§ PROBLEM REQUIREMENTS
State how many lines of the records below contain the word "destruct", giving the number and nothing else.

§ SUPPLIED MATERIAL
(** The time and the position of a point are those of the volume.  A volume
    without a usable box is taken to cover every position. *)
Definition during (v : OperationalVolume) (t : Time) : Prop := Volume_StartsAt v ≤ t < Volume_EndsAt v.
Definition at_height (v : OperationalVolume) (alt : float64) : Prop :=
  f_le (Volume_MinAltitudeM v) alt = true ∧ f_le alt (Volume_MaxAltitudeM v) = true.
Definition located (v : OperationalVolume) (lon lat : float64) : Prop :=
  let '(b, status, _) := evaluateVolume v in
  status = ConflictFindingStatusClear → inside b lon lat.

(** Where both volumes are at the same time, their altitudes are measured from
    the same reference and no altitude is in both bands. *)
Definition separated (v p : OperationalVolume) : Prop :=
  ∀ t lon lat, during v t → during p t → located v lon lat → located p lon lat →
    Volume_AltitudeRef v = Volume_AltitudeRef p ∧ ∀ alt, ¬ (at_height v alt ∧ at_height p alt).

(** Every volume of the records. *)
Definition peer_of (records : list AirspaceIntent) (r : AirspaceIntent) (p : OperationalVolume) : Prop :=
  r ∈ records ∧ p ∈ Airspace_Volumes r ++ Airspace_OffNominalVolumes r.

Lemma elem_of_peers records peer :
  peer ∈ preparePeerVolumes records ↔ ∃ r p, peer_of records r p ∧ peer = preparePeerVolume r p.
Proof using Type.
  unfold preparePeerVolumes, peer_of. rewrite list_elem_of_In, in_concat. setoid_rewrite in_map_iff. split.
  - intros (l & (r & <- & Hr) & Hp). rewrite <- map_app, in_map_iff in Hp. destruct Hp as (p & <- & Hp).
    exists r, p. by rewrite !list_elem_of_In.
  - intros (r & p & [Hr Hp] & ->). rewrite list_elem_of_In in Hr. eexists. split; [by exists r|].
    rewrite <- map_app. by apply in_map, list_elem_of_In.
Qed.

Lemma evaluateConflicts_nil intent volumes records :
  evaluateConflicts intent volumes records = [] ↔
  ∀ v, v ∈ volumes → ∃ b, evaluateVolume v = (b, ConflictFindingStatusClear, "")
    ∧ ∀ r p, peer_of records r p → peer_finding intent v b (preparePeerVolume r p) = [].
Proof using Type.
  unfold evaluateConflicts. rewrite concat_nil. setoid_rewrite elem_of_map_list. split.
  - intros H v Hv. specialize (H _ (ex_intro _ v (conj Hv eq_refl))). unfold volume_findings in H.
    destruct (evaluateVolume v) as [[b status] message] eqn:Hev.
    destruct (status =s= ConflictFindingStatusClear) eqn:Hst; [|done]. cbn [negb] in H.
    exists b. split.
    { apply String.eqb_eq in Hst as ->. unfold evaluateVolume in Hev. by repeat case_match; simplify_eq. }
    rewrite concat_nil in H. setoid_rewrite elem_of_map_list in H. intros r p Hp. apply H.
    eexists. split; [|done]. apply elem_of_peers. by exists r, p.
  - intros H l (v & Hv & <-). destruct (H v Hv) as (b & Hev & Hpeers). unfold volume_findings. rewrite Hev.
    cbn. apply concat_nil. intros l (peer & Hp & <-)%elem_of_map_list.
    apply elem_of_peers in Hp as (r & p & Hp & ->). by apply Hpeers.
Qed.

§ YOUR SOLUTION
4